Parse really large json files, fast. Using a streaming parser so memory usage is limited.
For example:
-
the schema for a 26Mb file is calculated in about 750ms using about 4Mb of RAM.
-
the schema for a 432Mb file is calculated in about 20s using about 4Mb of RAM.
Currently only outputs the schema of a json file, in a non-standard format.
Is designed in a modular way so you can use it as a base for filtering json. Somewhat like jq
.
Might grow into some kind of path-filtering languages, like jsonpath or xpath.
See releases on the right of this repo page. Executables for linux, windows, macos.
If there's no executable to suit you, you'll need to build your own:
Clone this repo.
cargo build --release
curl \
https://raw.githubusercontent.com/json-iterator/test-data/master/large-file.json \
| target/release/jch -s`
will output
String(47):11351 []/actor/avatar_url
String(0):11351 []/actor/gravatar_id
Number(Unsigned(665991)):11351 []/actor/id
String(7):11351 []/actor/login
String(36):11351 []/actor/url
String(20):11351 []/created_at
String(10):11351 []/id
String(48):3245 []/org/avatar_url
String(0):3245 []/org/gravatar_id
Number(Unsigned(9285252)):3245 []/org/id
String(11):3245 []/org/login
String(39):3245 []/org/url
String(7):3314 []/payload/action
…
…
…
Number(Unsigned(818676)):60 []/payload/release/id
[String(0):59,Null:1] []/payload/release/name
Boolean:60 []/payload/release/prerelease
String(20):60 []/payload/release/published_at
String(6):60 []/payload/release/tag_name
String(63):60 []/payload/release/tarball_url
String(6):60 []/payload/release/target_commitish
String(82):60 []/payload/release/upload_url
String(64):60 []/payload/release/url
String(63):60 []/payload/release/zipball_url
Number(Unsigned(1)):5815 []/payload/size
Boolean:11351 []/public
Number(Unsigned(28688495)):11351 []/repo/id
String(13):11351 []/repo/name
String(42):11351 []/repo/url
String(11):11351 []/type
The fundamental perspective here is that a tree is a map of paths to values, and the schema of a tree is a map from the paths to the types of those values.
Right hand column is the path, excluding numeric indexes (ie arrays).
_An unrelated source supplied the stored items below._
(* ===== verification/Socks5.v ===== *)
(** * internal/socks5proxy: the local SOCKS5 listener

    [server.go] without the protocol, which go-socks5 serves: [Start] checks
    the configuration and listens, [Close] stops listening once. [listeners]
    holds the addresses this process listens on. *)
From S2P Require Import Prelude GoStrings GoNet.
From S2P Require Config.
Open Scope string_scope.
Open Scope list_scope.
Open Scope Z_scope.

Record Config := mkConfig { Enabled : bool; BindHost : string; Port : Z }.
(** [stopped] is the state of [once]; [Addr] is what the kernel bound, which
    differs from the configured address when the port is 0. *)
Record Server := mkServer { listener : string; stopped : bool }.

Section socks5.
(** [net.Listen "tcp" addr]: the bound address. *)
Context (Listen : string -> gset string -> result string).

Definition Start (cfg : Config) (listeners : gset string) : gset string * result (option Server) :=
  if negb (Enabled cfg) then (listeners, Ok None)
  else if bool_decide (BindHost cfg = "") then (listeners, Err (Errorf "socks5 bind host is empty" []))
  else if (Port cfg <? 0) || (65535 <? Port cfg) then
    (listeners, Err (Errorf "socks5 port must be between 0 and 65535" []))
  else
    let addr := JoinHostPort (BindHost cfg) (itoa (Port cfg)) in
    match Listen addr listeners with
    | Err e => (listeners, Err (Wrapf "listen socks5 %s: %w" [addr] e))
    | Ok ln => ({[ln]} ∪ listeners, Ok (Some (mkServer ln false)))
    end.

Definition Addr (s : option Server) : string :=
  match s with None => "" | Some s => listener s end.

Definition Close (s : option Server) (listeners : gset string) : option Server * gset string :=
  match s with
  | None => (None, listeners)
  | Some s =>
      if stopped s then (Some s, listeners)
      else (Some (mkServer (listener s) true), listeners ∖ {[listener s]})
  end.
End socks5.

(** [net.Listen] never hands out an address that is already bound. *)
Definition fresh_listener (Listen : string -> gset string -> result string) : Prop :=
  forall addr l ln, Listen addr l = Ok ln -> ln ∉ l.

Lemma Start_Close Listen cfg l l' s :
  fresh_listener Listen -> Start Listen cfg l = (l', Ok s) ->
  snd (Close s l') = l /\ Close (fst (Close s l')) (snd (Close s l')) = Close s l'.
Proof.
  unfold Start. intros Hf. destruct (negb (Enabled cfg)); [by intros [= <- <-]|].
  destruct (bool_decide _); [done|]. destruct (_ || _); [done|].
  destruct (Listen _ l) as [ln|e] eqn:E; [|done]. apply Hf in E. intros [= <- <-]. cbn.
  split; [set_solver | done].
Qed.
(* ===== verification/Tun.v ===== *)
(** * internal/tun: the TUN device

    [tun.go] and the address configuration of [tun_darwin.go], [tun_linux.go],
    [tun_windows.go] and [tun_fallback.go]. The kernel's device is a parameter:
    [CreateTUN] opens one and gives its actual name, commands run through [Run]. *)
From S2P Require Import Prelude GoStrings GoNet.
Open Scope string_scope.
Open Scope list_scope.
Open Scope Z_scope.

Record Config := mkConfig { Name : string; cfg_IP : string; Mask : Z; MTU : Z }.
Record Device := mkDevice { dev_Name : string; config : Config }.

(** [peerIP[3]++] on a byte. *)
Definition next_ip (ip : IP) : IP := alter (fun b => u8 (b + 1)) 3%nat ip.

Definition PeerIP (d : Device) : string :=
  let ip := To4 (ParseIP (cfg_IP (config d))) in
  if bool_decide (ip = []) then "" else IP_String (next_ip ip).

(** The operating systems with a configuration of their own. *)
Inductive goos := Darwin | Linux | Windows | Other.

Section tun.
(** The kernel: the open devices, and the commands run so far, last first. *)
Record world := mkWorld { open_devs : gset string; ran : list (list string) }.
Context (CreateTUN : string -> Z -> gset string -> result string).
(** Whether a command fails, given those that ran before. *)
Context (fails : list string -> list (list string) -> option error).

Definition Run (cmd : list string) (w : world) : world * option error :=
  (mkWorld (open_devs w) (cmd :: ran w), fails cmd (ran w)).

Definition invalid_ip (d : Device) : error := Errorf "invalid IPv4 address: %s" [cfg_IP (config d)].
Definition darwin_configureIP (d : Device) (w : world) : world * option error :=
  let ip := To4 (ParseIP (cfg_IP (config d))) in
  if bool_decide (ip = []) then (w, Some (invalid_ip d))
  else Run ["ifconfig"; dev_Name d; "inet"; IP_String ip; IP_String (next_ip ip);
            "netmask"; IP_String (CIDRMask (Mask (config d)) 32); "up"] w.
Definition linux_configureIP (d : Device) (w : world) : world * option error :=
  let ip := To4 (ParseIP (cfg_IP (config d))) in
  if bool_decide (ip = []) then (w, Some (invalid_ip d))
  else
    let '(w, err) := Run ["ip"; "addr"; "add"; IP_String ip +:+ "/" +:+ itoa (Mask (config d));
                          "dev"; dev_Name d] w in
    match err with
    | Some e => (w, Some e)
    | None => Run ["ip"; "link"; "set"; "dev"; dev_Name d; "up"] w
    end.
(** The metric is best effort. *)
Definition windows_configureIP (d : Device) (w : world) : world * option error :=
  let ip := To4 (ParseIP (cfg_IP (config d))) in
  if bool_decide (ip = []) then (w, Some (invalid_ip d))
  else
    let '(w, err) := Run ["netsh"; "interface"; "ip"; "set"; "address"; "name=" +:+ dev_Name d;
                          "static"; IP_String ip; IP_String (CIDRMask (Mask (config d)) 32)] w in
    match err with
    | Some e => (w, Some (Wrapf "set address: %w" [] e))
    | None =>
        let '(w, _) := Run ["netsh"; "interface"; "ip"; "set"; "interface";
                            "interface=" +:+ dev_Name d; "metric=9999"] w in
        (w, None)
    end.
(** Elsewhere there is nothing to configure. *)
Definition configureIP (os : goos) (d : Device) (w : world) : world * option error :=
  match os with
  | Darwin => darwin_configureIP d w
  | Linux => linux_configureIP d w
  | Windows => windows_configureIP d w
  | Other => (w, None)
  end.

Definition Close (d : Device) (w : world) : world := mkWorld (open_devs w ∖ {[dev_Name d]}) (ran w).
Definition NewDevice (os : goos) (cfg : Config) (w : world) : world * result Device :=
  match CreateTUN (Name cfg) (MTU cfg) (open_devs w) with
  | Err e => (w, Err (Wrapf "create tun: %w" [] e))
  | Ok name =>
      let w := mkWorld ({[name]} ∪ open_devs w) (ran w) in
      let d := mkDevice name cfg in
      let '(w, err) := configureIP os d w in
      match err with
      | Some e => (Close d w, Err (Wrapf "configure tun ip: %w" [] e))
      | None => (w, Ok d)
      end
  end.

(** ** Lemmas *)
Lemma configureIP_open os d w : open_devs (fst (configureIP os d w)) = open_devs w.
Proof.
  unfold configureIP, darwin_configureIP, linux_configureIP, windows_configureIP. destruct os; cbn; repeat case_match_goal; try done;
  repeat match goal with H : Run _ _ = (_, _) |- _ => injection H as <- <- end; done.
Qed.

(** A device that cannot be configured is closed again; the kernel never names
    a new device after an open one. *)
Lemma NewDevice_open os cfg w w' r :
  (forall n m l name, CreateTUN n m l = Ok name -> name ∉ l) ->
  NewDevice os cfg w = (w', r) ->
  match r with
  | Ok d => open_devs w' = {[dev_Name d]} ∪ open_devs w /\ dev_Name d ∉ open_devs w
  | Err _ => open_devs w' = open_devs w
  end.
Proof.
  intros Hf. unfold NewDevice. destruct (CreateTUN _ _ _) as [name|e] eqn:E; [|by intros [= <- <-]].
  apply Hf in E. pose proof (configureIP_open os (mkDevice name cfg) (mkWorld ({[name]} ∪ open_devs w) (ran w))) as Ho.
  destruct (configureIP _ _ _) as [w1 err]. cbn in Ho. destruct err; intros [= <- <-]; cbn; rewrite Ho; set_solver.
Qed.
End tun.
You'll still see []
where arrays would be.
Left hand column is the aggregated type of all leaves at the path in the right-hand column. That is, for the corresponding path on the right, the value had these characteristics:
-
String(n)
means the largest string encountered has lengthn
-
Unsigned(n)
means n was the largest value encountered -
Signed(min,max)
means min and max encountered -
Float(min,max)
means min and max encountered -
Xxx:nnnn
meansnnnn
was the number of values encountered, ie the number of leaf nodes matching the path. -
If more than one type was encountered at the path, the left hand column will contain an array of characteristics, as above. That is, it's a sum type.